Brian Tanen, the showrunner for Love, Victor who previously worked on Desperate Housewives and Ugly Betty (both of which included gay teenage characters), told Gay Times that he wanted to introduce an LGBTQ+ teen protagonist to fight back against what kids are taught is “normal.” After all, if the dominant definition of “normal” doesn’t include you and you never see yourself reflected in film or on TV, why would you ever believe you have value?
The idea of “normal” might finally be blurring on screen as the queer high school experience is taking over. Now, films and shows engage with issues that resonate with queer teens like coming out, first love, familial strain, and navigating the dynamics of sexuality and identity in small towns. Homophobia is not non-existent in these stories, shame and rejection still loom large, but it’s often assuaged in the final act; the parents accept them, their crush returns the feelings, and fellow students cheer them on. After all, the world is changing, and the increase in output is likely a direct response to that. In 2018, a study found that Gen Z was far less likely to identify as “solely heterosexual” and was in contact more frequently with those who are not confined by the gender binary. Comparatively, an article in 2001 considered suicidal behavior a “painful but unavoidable rite of passage” for LGBT youth, who were twice as likely to kill themselves than their straight peers due to “the personal and interpersonal turmoil associated with coming to terms with one’s sexual identity.” This was only two years before I went to high school.

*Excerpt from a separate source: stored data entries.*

(** C4: the command string that [runAsync] executes is the configured
    [shellCommand] when no custom parameter value was collected, and
    otherwise [shellCommand], one space, and the values joined by single
    spaces.  The values travel inside that one string: the options passed
    along with it hold the folders and flags only. *)
Theorem runAsync_command_string
  (host : Host) (this : GlobalScriptAction) (w : World)
  (command : string) (options : ILifecycleCommandOptions) :
  In (ExecuteLifecycleCommand command options) (appended w (snd (runAsync host this w))) ->
  (customParameterValues this = [] -> command = _shellCommand this) /\
  (customParameterValues this <> [] ->
   command = _shellCommand this ++ " " ++ String.concat " " (customParameterValues this)) /\
  options = lifecycleOptions this (pathFoldersOf this).
Proof.
  rewrite runAsync_appended. intros Hin.
  assert (Hevent : command = commandLine this /\
                   options = lifecycleOptions this (pathFoldersOf this)).
  { apply in_app_or in Hin. destruct Hin as [Hin | Hin].
    - destruct (truthy (_autoinstallerName this)); [|destruct Hin].
      destruct Hin as [Hin | []]. discriminate Hin.
    - destruct (preparationCompletes host this); [|destruct Hin].
      destruct Hin as [Hin | Hin].
      + injection Hin as <- <-. auto.
      + exfalso. destruct (after_command_cases host this) as [Hl | [code Hl]];
          cbv zeta in Hl; rewrite Hl in Hin.
        * destruct Hin.
        * destruct Hin as [Hin | []]. discriminate Hin. }
  destruct Hevent as [-> ->]. unfold commandLine.
  split; [|split; [|reflexivity]].
  - intros Hempty. apply customParameterValues_empty_iff in Hempty.
    rewrite Hempty. reflexivity.
  - intros Hvalues.
    destruct (0 <? length (customParameterValues this))%nat eqn:Hlen; [reflexivity|].
    apply customParameterValues_empty_iff in Hlen. contradiction.
Qed.

Lemma runAsync_command_string_witness :
  let command := "node common/scripts/deploy.js --verbose --target prod" in
  let options := lifecycleOptions deploy ["/repo/common/autoinstallers/my-task/node_modules/.bin"] in
  (customParameterValues deploy = [] -> command = _shellCommand deploy) /\
  (customParameterValues deploy <> [] ->
   command = _shellCommand deploy ++ " " ++ String.concat " " (customParameterValues deploy)) /\
  options = lifecycleOptions deploy (pathFoldersOf deploy).
Proof.
  apply (runAsync_command_string linux_with_git deploy startup).
  vm_compute. right. left. reflexivity.
Defined.

(** Joining loses the boundaries between the values: a value with a space in
    it and two separate values give the same command string. *)
Example commandLine_loses_boundaries :
  let one := {| actionName := "say"; rushConfiguration := sample_configuration;
                customParameters := [stringParameter "--message" (Some "hello world")];
                _shellCommand := "echo"; _autoinstallerName := "";
                _autoinstallerFullPath := "" |} in
  let two := {| actionName := "say"; rushConfiguration := sample_configuration;
                customParameters := [stringParameter "--message" (Some "hello");
                                     flagParameter "world" true];
                _shellCommand := "echo"; _autoinstallerName := "";
                _autoinstallerFullPath := "" |} in
  customParameterValues one = ["--message"; "hello world"] /\
  customParameterValues two = ["--message"; "hello"; "world"] /\
  commandLine one = commandLine two.
Proof. vm_compute. repeat split. Qed.

Example clean_runs_without_autoinstaller :
  appended startup (snd (runAsync linux_with_git clean startup))
  = [ExecuteLifecycleCommand "git clean -dfx" (lifecycleOptions clean [])].
Proof. vm_compute. reflexivity. Qed.

(** ** The scheduler: the pool bounds the executing operations *)

Section SchedulerFacts.

Import Scheduler.

Variable options : RunOptions.

Lemma uniqueKeys_NoDup (g : OperationGraph) :
  uniqueKeys g = true -> NoDup (map key g).
Proof.
  induction g as [|op rest IH]; simpl; intros Huniq.
  - constructor.
  - apply andb_prop in Huniq. destruct Huniq as [Hfresh Hrest].
    constructor; [|apply IH; exact Hrest].
    intros Hin. apply in_map_iff in Hin. destruct Hin as [other [Hkey Hother]].
    apply negb_true_iff in Hfresh.
    assert (Hex : existsb (fun o => key o =? key op) rest = true).
    { apply existsb_exists. exists other. split; [exact Hother|].
      rewrite Hkey. apply String.eqb_refl. }
    congruence.
Qed.

Lemma keys_setStatus (k : Key) (s : Status) (g : OperationGraph) :
  map key (setStatus k s g) = map key g.
Proof.
  unfold setStatus. rewrite map_map. apply map_ext.
  intros op. destruct (key op =? k); reflexivity.
Qed.

Lemma key_settleOperation (g : OperationGraph) (op : Operation) :
  key (settleOperation g op) = key op.
Proof.
  unfold settleOperation.
  destruct (becomesSkipped g op); [reflexivity|].
  destruct (becomesReady g op); reflexivity.
Qed.

(** The successor rule moves pending operations only. *)
Lemma executing_settleOperation (g : OperationGraph) (op : Operation) :
  status (settleOperation g op) = EXECUTING -> status op = EXECUTING.
Proof.
  unfold settleOperation.
  destruct (becomesSkipped g op); [discriminate|].
  destruct (becomesReady g op); [discriminate|]. trivial.
Qed.

Lemma length_setSlot (i : nat) (v : option Key) (pool : list (option Key)) :
  length (setSlot i v pool) = length pool.
Proof.
  revert i. induction pool as [|slot rest IH]; intros [|j]; simpl; auto.
Qed.

Lemma in_setSlot_new (i : nat) (v old : option Key) (pool : list (option Key)) :
  nth_error pool i = Some old -> In v (setSlot i v pool).
Proof.
  revert i. induction pool as [|slot rest IH]; intros [|j]; simpl;
    try discriminate; intros Hnth.
  - left. reflexivity.
  - right. apply IH. exact Hnth.
Qed.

The teens on screen today have moved from the sidelines and into the spotlight. Sure, these films and shows might not represent our world with complete accuracy by portraying a more idealistic one than the statistics suggest. What comes first, the representation or the societal change? These films and shows are hopeful, choosing not to exclusively represent the sad queer experience which is so often monetized by Hollywood. Instead, they take a step in the right direction, letting young queer people feel seen and included. The rest of us have to catch up. They show queer teens as happy, confused, wild, anxious, and rounded people. They show teenage queers who fall in love, who are the center of their story, and feel valued. It’s not just the Hilary Duffs or Lindsay Lohans who have that luxury now.